I think it will make it more readable, because you first check
projectReturning->pi_state.flags
with EEO_FLAG_HAS_NEW, EEO_FLAG_HAS_OLD
then change it.


> I did notice that that comment should mention that ExecEvalSysVar()
> also uses these flags, so I've updated it to do so.
>
> > @@ -2620,6 +2620,13 @@ transformWholeRowRef(ParseState *pstate,
> >   * point, there seems no harm in expanding it now rather than during
> >   * planning.
> >   *
> > + * Note that if the nsitem is an OLD/NEW alias for the target RTE (as can
> > + * appear in a RETURNING list), its alias won't match the target RTE's
> > + * alias, but we still want to make a whole-row Var here rather than a
> > + * RowExpr, for consistency with direct references to the target RTE, and
> > + * so that any dropped columns are handled correctly.  Thus we also check
> > + * p_returning_type here.
> > + *
> > makeWholeRowVar and subroutines only related to pg_type, but dropped
> > column info is in pg_attribute.
> > I don't understand "so that any dropped columns are handled correctly".
> >
>
> The nsitem contains references to dropped columns, so if you expanded
> it as a RowExpr, you'd end up with mismatched columns and it would
> fail (somewhere under ParseFuncOrColumn(), from transformColumnRef(),
> I think). There's a regression test case in returning.sql that covers
> that.
play around with it, get it.

if (nsitem->p_names == nsitem->p_rte->eref ||
        nsitem->p_returning_type != VAR_RETURNING_DEFAULT)
else
{
        expandRTE(nsitem->p_rte, nsitem->p_rtindex, sublevels_up,
                  nsitem->p_returning_type, location, false, NULL, &fields);
}
The ELSE  branch expandRTE include_dropped argument is false.
that makes the ELSE  branch unable to deal with dropped columns.
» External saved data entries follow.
(* ===== verification/Flags.v ===== *)
(** Package flag, as the mains use it: string, integer, boolean and repeatable flags
    of a command line that exits on an error. [Parse_items] states that a command line
    is read as it is meant. *)

From S2P Require Import Prelude GoStrings.

(** ** strconv *)

Definition ParseBool (s : string) : option bool :=
  if decide (s ∈ ["1"; "t"; "T"; "TRUE"; "true"; "True"]) then Some true
  else if decide (s ∈ ["0"; "f"; "F"; "FALSE"; "false"; "False"]) then Some false
  else None.

(** The value of a digit in bases up to 36. *)
Definition digit_of (c : ascii) : option Z :=
  let n := Z.of_N (N_of_ascii (lower_byte c)) in
  if ((48 <=? n) && (n <=? 57))%Z then Some (n - 48)%Z
  else if ((97 <=? n) && (n <=? 122))%Z then Some (n - 87)%Z
  else None.

(** Digits with underscores anywhere; their places are checked by [underscores_ok]. *)
Fixpoint digits_in (base : Z) (s : string) (acc : Z) : option Z :=
  match s with
  | EmptyString => Some acc
  | String c s =>
      if Ascii.eqb c "_" then digits_in base s acc
      else match digit_of c with
           | Some d => if (d <? base)%Z then digits_in base s (acc * base + d)%Z else None
           | None => None
           end
  end.

(** [saw] is the last character: a digit (or the base prefix), an underscore, or
    something else. *)
Inductive last_seen := SawStart | SawDigit | SawUnderscore | SawOther.
Fixpoint underscores_from (hexadecimal : bool) (saw : last_seen) (s : string) : bool :=
  match s with
  | EmptyString => match saw with SawUnderscore => false | _ => true end
  | String c s =>
      if match digit_of c with Some d => (d <? (if hexadecimal then 16 else 10))%Z | None => false end
      then underscores_from hexadecimal SawDigit s
      else if Ascii.eqb c "_" then
        match saw with SawDigit => underscores_from hexadecimal SawUnderscore s | _ => false end
      else match saw with SawUnderscore => false | _ => underscores_from hexadecimal SawOther s end
  end.

(** The prefix of a number: its base and what follows. *)
Definition base_prefix (s : string) : option (Z * string) :=
  match s with
  | String "0" (String c rest) =>
      let c := lower_byte c in
      if Ascii.eqb c "b" then Some (2%Z, rest)
      else if Ascii.eqb c "o" then Some (8%Z, rest)
      else if Ascii.eqb c "x" then Some (16%Z, rest)
      else None
  | _ => None
  end.
Definition underscores_ok (s : string) : bool :=
  match base_prefix s with
  | Some (base, rest) => underscores_from (bool_decide (base = 16%Z)) SawDigit rest
  | None => underscores_from false SawStart s
  end.

(** strconv.ParseUint(s, 0, 64) before the range check. *)
Definition unsigned_literal (s : string) : option Z :=
  if decide (s = "") then None
  else
    let v := match base_prefix s with
             | Some (base, EmptyString) => digits_in 8 (stail s) 0
             | Some (base, rest) => digits_in base rest 0
             | None => match s with
                       | String "0" rest => digits_in 8 rest 0
                       | _ => digits_in 10 s 0
                       end
             end in
    if underscores_ok s then v else None.

(** strconv.ParseInt(s, 0, 64) *)
Definition ParseInt (s : string) : option Z :=
  let v := match s with
           | String "-" s => Z.opp <$> unsigned_literal s
           | String "+" s => unsigned_literal s
           | _ => unsigned_literal s
           end in
  match v with
  | Some z => if decide (int64_min ≤ z ≤ int64_max)%Z then Some z else None
  | None => None
  end.

Example literals :
  (ParseInt <$> ["80"; "0x50"; "0b1010000"; "0120"; "-1_0"; "0_7"; "0"]) =
    Some <$> [80; 80; 80; 80; -10; 7; 0]%Z
  ∧ (ParseInt <$> [""; "-"; "_1"; "1__0"; "0x"; "08"; "9223372036854775808"]) = replicate 7 None.
Proof. split; vm_compute; reflexivity. Qed.

(** ** Flags *)

(** A flag stores what it is set to in the settings. *)
Inductive Flag (S : Type) :=
| StringVar (set : string → S → S)
| IntVar (set : Z → S → S)
| BoolVar (set : bool → S → S).
Arguments StringVar {S}. Arguments IntVar {S}. Arguments BoolVar {S}.
Abbreviation FlagSet S := (gmap string (Flag S)).

(** The settings with the remaining arguments, or the exit code of the program. *)
Inductive Parsed (S : Type) :=
| Settings (s : S) (args : list string)
| Exits (code : Z).
Arguments Settings {S}. Arguments Exits {S}.

(** The name and the value in an argument that follows its hyphens. *)
Definition flag_parts (body : string) : string * option string :=
  match body with
  | String c rest =>
      match cut "=" rest with
      | Some (name, value) => (String c name, Some value)
      | None => (body, None)
      end
  | EmptyString => ("", None)
  end.

(** What follows the hyphens of an argument that looks like a flag. *)
Definition flag_body (arg : string) : option string :=
  match arg with
  | String "-" (String "-" EmptyString) => None
  | String "-" (String "-" body) => Some body
  | String "-" EmptyString => None
  | String "-" body => Some body
  | _ => None
  end.

Section Parse.
Context {S : Type} (flags : FlagSet S).

Definition set_flag (f : Flag S) (value : string) (s : S) : option S :=
  match f with
  | StringVar set => Some (set value s)
  | IntVar set => (λ z, set z s) <$> ParseInt value
  | BoolVar set => (λ b, set b s) <$> ParseBool value
  end.

Fixpoint Parse (args : list string) (s : S) : Parsed S :=
  match args with
  | [] => Settings s []
  | arg :: args' =>
      if decide (arg = "--") then Settings s args'
      else
        match flag_body arg with
        | None => Settings s args
        | Some body =>
            if HasPrefix body "-" || HasPrefix body "=" then Exits 2
            else
              let '(name, value) := flag_parts body in
              match flags !! name with
              | None => if decide (name = "help" ∨ name = "h") then Exits 0 else Exits 2
              | Some f =>
                  match f, value with
                  | BoolVar _, None =>
                      match set_flag f "true" s with Some s => Parse args' s | None => Exits 2 end
                  | _, Some v => match set_flag f v s with Some s => Parse args' s | None => Exits 2 end
                  | _, None =>
                      match args' with
                      | [] => Exits 2
                      | v :: args'' => match set_flag f v s with Some s => Parse args'' s | None => Exits 2 end
                      end
                  end
              end
        end
  end.

End Parse.

(** ** Command lines as they are meant

    A flag with one or two hyphens, its value joined by "=" or in an argument of its
    own; a boolean flag may have no value. *)
Inductive Item :=
| Joined (two : bool) (name value : string)
| Spaced (two : bool) (name value : string)
| Switch (two : bool) (name : string).

Definition hyphens (two : bool) : string := if two then "--" else "-".
Definition item_args (i : Item) : list string :=
  match i with
  | Joined two name value => [hyphens two +:+ name +:+ "=" +:+ value]
  | Spaced two name value => [hyphens two +:+ name; value]
  | Switch two name => [hyphens two +:+ name]
  end.

Definition flag_name (name : string) : Prop :=
  name ≠ "" ∧ HasPrefix name "-" = false ∧ string_in "=" name = false.

(** The flag and the value of an item. *)
Definition item_setting (i : Item) : string * string :=
  match i with Joined _ n v => (n, v) | Spaced _ n v => (n, v) | Switch _ n => (n, "true") end.

Section Items.
Context {S : Type} (flags : FlagSet S).

Definition is_bool (f : Flag S) : bool := match f with BoolVar _ => true | _ => false end.

(** An item of the flag set: a value in an argument of its own is not for a boolean
    flag, and only that may go without. *)
Definition item_ok (i : Item) : Prop :=
  let name := fst (item_setting i) in
  flag_name name ∧ ∃ f, flags !! name = Some f ∧
    match i with Joined _ _ _ => True | Spaced _ _ _ => is_bool f = false | Switch _ _ => is_bool f = true end.

Definition apply_item (s : S) (i : Item) : option S :=
  let '(name, value) := item_setting i in
  flags !! name ≫= λ f, set_flag f value s.
Fixpoint apply_items (items : list Item) (s : S) : option S :=
  match items with [] => Some s | i :: items => apply_item s i ≫= apply_items items end.

(** What ends the flags: the end of the arguments, two hyphens, or another word. *)
Inductive tail_of : list string → list string → Prop :=
| tail_end : tail_of [] []
| tail_hyphens l : tail_of ("--" :: l) l
| tail_word w l : w ≠ "--" → flag_body w = None → tail_of (w :: l) (w :: l).

Lemma flag_name_head name : flag_name name → ∃ c rest, name = String c rest ∧ c ≠ "-"%char ∧ c ≠ "="%char.
Proof.
  intros (Hn & Hp & Hin). destruct name as [|c rest]; [done|]. exists c, rest. split; [done|]. split; intros ->.
  - cbn in Hp. discriminate.
  - cbn in Hin. discriminate.
Qed.

Lemma flag_body_hyphens two name t : flag_name name → flag_body (hyphens two +:+ name +:+ t) = Some (name +:+ t)
  ∧ hyphens two +:+ name +:+ t ≠ "--"
  ∧ HasPrefix (name +:+ t) "-" = false ∧ HasPrefix (name +:+ t) "=" = false.
Proof.
  intros (c & rest & -> & Hc & He)%flag_name_head.
  assert (HasPrefix (String c (rest +:+ t)) "-" = false ∧ HasPrefix (String c (rest +:+ t)) "=" = false) as [H1 H2].
  { split; apply not_true_iff_false; intros [u Hu]%HasPrefix_spec; injection Hu as E _; by destruct (Hc E) || destruct (He E). }
  assert (flag_body (hyphens two +:+ String c rest +:+ t) = Some (String c (rest +:+ t))) as Hbody.
  { clear -Hc. destruct two, c as [[] [] [] [] [] [] [] []]; done. }
  rewrite Hbody. destruct two; cbn; (split_and!; [done|intros E; inversion E; subst; by destruct Hc|done|done]).
Qed.

Lemma flag_parts_joined name value : flag_name name →
  flag_parts (name +:+ "=" +:+ value) = (name, Some value).
Proof.
  intros Hn. pose proof Hn as (_ & _ & Hin). apply flag_name_head in Hn as (c & rest & -> & _).
  cbn in Hin. apply orb_false_iff in Hin as [_ Hin].
  change (flag_parts (String c rest +:+ "=" +:+ value)) with
    (match cut "=" (rest +:+ String "=" value) with
     | Some (name, v) => (String c name, Some v) | None => (String c (rest +:+ String "=" value), None) end).
  by rewrite cut_app.
Qed.
Lemma flag_parts_bare name : flag_name name → flag_parts name = (name, None).
Proof.
  intros Hn. pose proof Hn as (_ & _ & Hin). apply flag_name_head in Hn as (c & rest & -> & _).
  cbn in Hin. apply orb_false_iff in Hin as [_ Hin]. unfold flag_parts. by rewrite (proj2 (cut_None _ _) Hin).
Qed.

(** One item is taken at a time. *)
Lemma Parse_item i rest s : item_ok i →
  Parse flags (item_args i ++ rest) s =
    match apply_item s i with Some s' => Parse flags rest s' | None => Exits 2 end.
Proof.
  intros (Hn & f & Hf & Hkind). unfold apply_item.
  destruct i as [two name value|two name value|two name]; cbn [item_setting fst] in *;
    rewrite Hf; cbn [option_bind mbind]; cbn [item_args app Parse].
  - destruct (flag_body_hyphens two name ("=" +:+ value) Hn) as (-> & Hne & -> & ->).
    rewrite decide_False by done. cbn [orb]. rewrite (flag_parts_joined _ _ Hn), Hf. by destruct f.
  - destruct (flag_body_hyphens two name "" Hn) as (Hb & Hne & H1 & H2). rewrite sapp_nil_r in *.
    rewrite decide_False, Hb, H1, H2 by done. cbn [orb]. rewrite (flag_parts_bare _ Hn), Hf. by destruct f.
  - destruct (flag_body_hyphens two name "" Hn) as (Hb & Hne & H1 & H2). rewrite sapp_nil_r in *.
    rewrite decide_False, Hb, H1, H2 by done. cbn [orb]. rewrite (flag_parts_bare _ Hn), Hf. by destruct f.
Qed.

(** A command line is read as meant: item by item, up to what ends the flags. *)
Lemma Parse_items items args rest s : Forall item_ok items → tail_of args rest →
  Parse flags (concat (item_args <$> items) ++ args) s =
    match apply_items items s with Some s' => Settings s' rest | None => Exits 2 end.
Proof.
  intros Hitems Htail. revert s. induction Hitems as [|i items Hi _ IH]; intros s.
  - cbn. destruct Htail as [| |w l Hw Hb]; [done|done|]. cbn [Parse]. by rewrite decide_False, Hb.
  - cbn [fmap list_fmap concat]. rewrite <- app_assoc, Parse_item by done. cbn [apply_items].
    destruct (apply_item s i); [apply IH|done].
Qed.

End Items.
took me a while to understand the changes in rewriteHandler.c, rewriteManip.c
rule over updateable view still works, but I didn't check closely with
rewriteRuleAction.
i think I understand rewriteTargetView and subroutines.
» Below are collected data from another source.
(* ===== verification/SshSpec.v ===== *)
(** What holds of ax ssh: when a command is started in a container, and what becomes
    of the port-forward it may need. *)

From S2P Require Import Prelude GoStrings Types Codecs Bindings StoreApi RedisApi Manifests Server Substrate.
From S2P Require Import ModelConfig Container Bootstrap Tunnel Guest AxClient Cli.

(** The calls that matter; the others leave no event. *)
Inductive SshEvent :=
| SFetch (req : NameRequest) (r : res Task)
| SDial (target : string) (md : option (string * string)) (err : option error)
| SStart (argv : list string) (r : res string)
| SKubectl (args : list string) (r : res Z)
| SKill (pid : Z) (signal : string) (err : option error).

Class TracedSsh (W : Type) `{!AXClient W, !Terminal W, !FileReads W, !EnvVars W, !Workstation W, !GuestClient W, !Context W} := {
  ssh_trace : W → list SshEvent;
  strace_NewClient t : emits ssh_trace (grpc_NewClient t) (λ _ l, l = []);
  strace_Close : emits ssh_trace grpc_Close (λ _ l, l = []);
  strace_Timeout d : emits ssh_trace (ctx_WithTimeout d) (λ _ l, l = []);
  (* a stored task has metadata: the server fills it in *)
  strace_GetTask req : emits ssh_trace (rpc_GetTask req)
    (λ r l, l = [SFetch req r] ∧ ∀ t, r = Ok t → is_Some (task_metadata t));
  strace_net d a : emits ssh_trace (net_Dial d a) (λ _ l, l = []);
  strace_Dial t md : emits ssh_trace (guest_Dial t md) (λ err l, l = [SDial t md err]);
  strace_gClose : emits ssh_trace guest_Close (λ _ l, l = []);
  strace_Start c d e : emits ssh_trace (StartProcess c d e) (λ r l, l = [SStart c r]);
  strace_Stream p : emits ssh_trace (StreamProcessOutput p) (λ _ l, l = []);
  strace_Recv : emits ssh_trace output_Recv (λ _ l, l = []);
  strace_Get p : emits ssh_trace (GetProcess p) (λ _ l, l = []);
  strace_Out s : emits ssh_trace (write_Stdout s) (λ _ l, l = []);
  strace_Err s : emits ssh_trace (write_Stderr s) (λ _ l, l = []);
  strace_wait d : emits ssh_trace (ctx_wait d) (λ _ l, l = []);
  strace_Getenv n : emits ssh_trace (os_Getenv n) (λ _ l, l = []);
  strace_Home : emits ssh_trace os_UserHomeDir (λ _ l, l = []);
  strace_Read p : emits ssh_trace (os_ReadFile p) (λ _ l, l = []);
  strace_Output a : emits ssh_trace (kubectl_Output a) (λ _ l, l = []);
  strace_Pipe : emits ssh_trace os_Pipe (λ _ l, l = []);
  strace_unpipe : emits ssh_trace close_Pipe (λ _ l, l = []);
  strace_Kubectl a log : emits ssh_trace (kubectl_Start a log) (λ r l, l = [SKubectl a r]);
  strace_inputs : emits ssh_trace forward_inputs (λ _ l, l = []);
  strace_Kill p s : emits ssh_trace (sys_Kill p s) (λ err l, l = [SKill p s err]);
}.
#[export] Hint Resolve strace_NewClient strace_Close strace_Timeout strace_net strace_Dial
  strace_gClose strace_Start strace_Stream strace_Recv strace_Get strace_Out strace_Err strace_wait
  strace_Getenv strace_Home strace_Read strace_Output strace_Pipe strace_unpipe strace_Kubectl
  strace_inputs strace_Kill : trace.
 * In addition, the caller must provide result_relation, the index of the
 * target relation for an INSERT/UPDATE/DELETE/MERGE.  This is needed to
 * handle any OLD/NEW RETURNING list Vars referencing target_varno.  When such
 * Vars are expanded, varreturningtype is copied onto any replacement Vars
 * that reference result_relation.  In addition, if the replacement expression
 * from the targetlist is not simply a Var referencing result_relation, we
 * wrap it in a ReturningExpr node, to force it to be NULL if the OLD/NEW row
 * doesn't exist.

"the index of the target relation for an INSERT/UPDATE/DELETE/MERGE",
here, "target relation" I think people may be confused whether it
refers to view relation or the base relation.
I think here the target relation is the base relation (rtekind == RTE_RELATION)
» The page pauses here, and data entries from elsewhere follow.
(* ===== verification/QueueExamples.v ===== *)
(** A controller that works on the event stream of the reference Redis server. *)

From S2P Require Import Prelude GoStrings Types Codecs Bindings StoreApi RedisApi RedisStore RedisInv RedisSpec RedisProps.
From S2P Require Import StoresAgree Server ServerSpec Substrate ModelConfig Reconciler ReconcilerSpec.
From S2P Require Import Worker WorkerSpec QueueSpec RedisQueue MemoryExamples.

#[local] Existing Instances agree_ids agree_text text_json.
#[local] Instance qx_control : Control ref_world := grant_all.
#[local] Instance qx_context : Context ref_world := { ctx_Err := ret None; ctx_wait _ := ret None }.
#[local] Instance qx_http : Http ref_world := λ _ _, ret (Ok 200%Z).
#[local] Instance qx_ticker : Ticker ref_world := ret 3%nat.
#[local] Instance qx_host : Host ref_world := ret "node-1".

#[local] Instance qx_apart : RedisApart (R := ref_world).
Proof.
  split.
  - intros I HI. split; intros; try by apply returns_ret.
    intros r Hr. eexists _, (fst r, clock_tick (snd r)). split; [reflexivity|]. split; [by eapply HI|done].
  - intros I o _. apply returns_ret. intros actor [= <-]. right. by eexists.
Qed.

Definition qx_worker : Worker (W := ref_world) :=
  mkWorker (NewTaskReconciler (λ _ _ _, ret (Ok "key")) "" "") "ax-controllers" "node-1".
Definition qx_start : ref_world := empty_world Z.of_nat.
Definition qx_spec : TaskSpec := default zero_TaskSpec (task_spec agree_task).

Lemma redis_update_settles_witness : ∃ sub r0 t' r1 r2 r3 err st g es,
  Subscribe default_opts "ax-controllers" "node-1" qx_start = (Ret (Ok sub), r0) ∧
  srv_UpdateTask (Store0 := redis_store default_opts) (Some (Some agree_task)) r0 = (Ret (Ok t'), r1) ∧
  run_loop (Store0 := redis_store default_opts) (EventQueue0 := redis_queue default_opts) 1 qx_worker sub r1
    = (Ret None, r2) ∧
  group_at default_opts "ax-controllers" r2 g es ∧ undelivered g es = [] ∧ rg_pending g = [] ∧
  srv_GetTask (Store0 := redis_store default_opts) (Some (mkNameRequest "" "demo")) r2 =
    (Ret (Ok (task_set_status (Some st) t')), r3) ∧
  settled qx_spec err st.
Proof.
  destruct (redis_update_settles default_opts default_opts_ok (ltac:(done) : (0 < ReadBatchSize default_opts)%Z)
    text_json_ok text_json_ok text_json_ok text_json_ok "ax-controllers" qx_worker qx_start agree_task
    (mkObjectMeta "demo" "" None) qx_spec) as (sub & r0 & t' & r1 & r2 & r3 & err & st & g & es & Hsub & Hup & _ & Hrest).
  - intros sub evs out v f Hf. injection Hf as <-. intros a n k. by apply returns_ret.
  - reflexivity.
  - apply empty_world_ok.
  - change (map_Forall (λ _ t, task_spec t ≠ None) (v_tasks (red_view default_opts qx_start))).
    replace (v_tasks (red_view default_opts qx_start)) with (∅ : gmap string Task); [apply map_Forall_empty|].
    reflexivity.
  - reflexivity.
  - reflexivity.
  - reflexivity.
  - discriminate.
  - reflexivity.
  - exists sub, r0, t', r1, r2, r3, err, st, g, es. split; [exact Hsub|]. split; [exact Hup|exact Hrest].
Defined.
" to force it to be NULL if the OLD/NEW row doesn't exist."
i think this happen in execExpr.c?
maybe
" to force it to be NULL if the OLD/NEW row doesn't exist, see execExpr.c"

overall, looks good to me.



Re: Adding OLD/NEW support to RETURNING

From
Dean Rasheed
Date:
On Mon, 5 Aug 2024 at 12:46, jian he <jian.universality@gmail.com> wrote:
>
> took me a while to understand the changes in rewriteHandler.c, rewriteManip.c
> rule over updateable view still works, but I didn't check closely with
> rewriteRuleAction.
> i think I understand rewriteTargetView and subroutines.
>
>  * In addition, the caller must provide result_relation, the index of the
>  * target relation for an INSERT/UPDATE/DELETE/MERGE.  This is needed to
>  * handle any OLD/NEW RETURNING list Vars referencing target_varno.  When such
>  * Vars are expanded, varreturningtype is copied onto any replacement Vars
>  * that reference result_relation.  In addition, if the replacement expression
>  * from the targetlist is not simply a Var referencing result_relation, we
>  * wrap it in a ReturningExpr node, to force it to be NULL if the OLD/NEW row
>  * doesn't exist.
>
> "the index of the target relation for an INSERT/UPDATE/DELETE/MERGE",
> here, "target relation" I think people may be confused whether it
> refers to view relation or the base relation.
> I think here the target relation is the base relation (rtekind == RTE_RELATION)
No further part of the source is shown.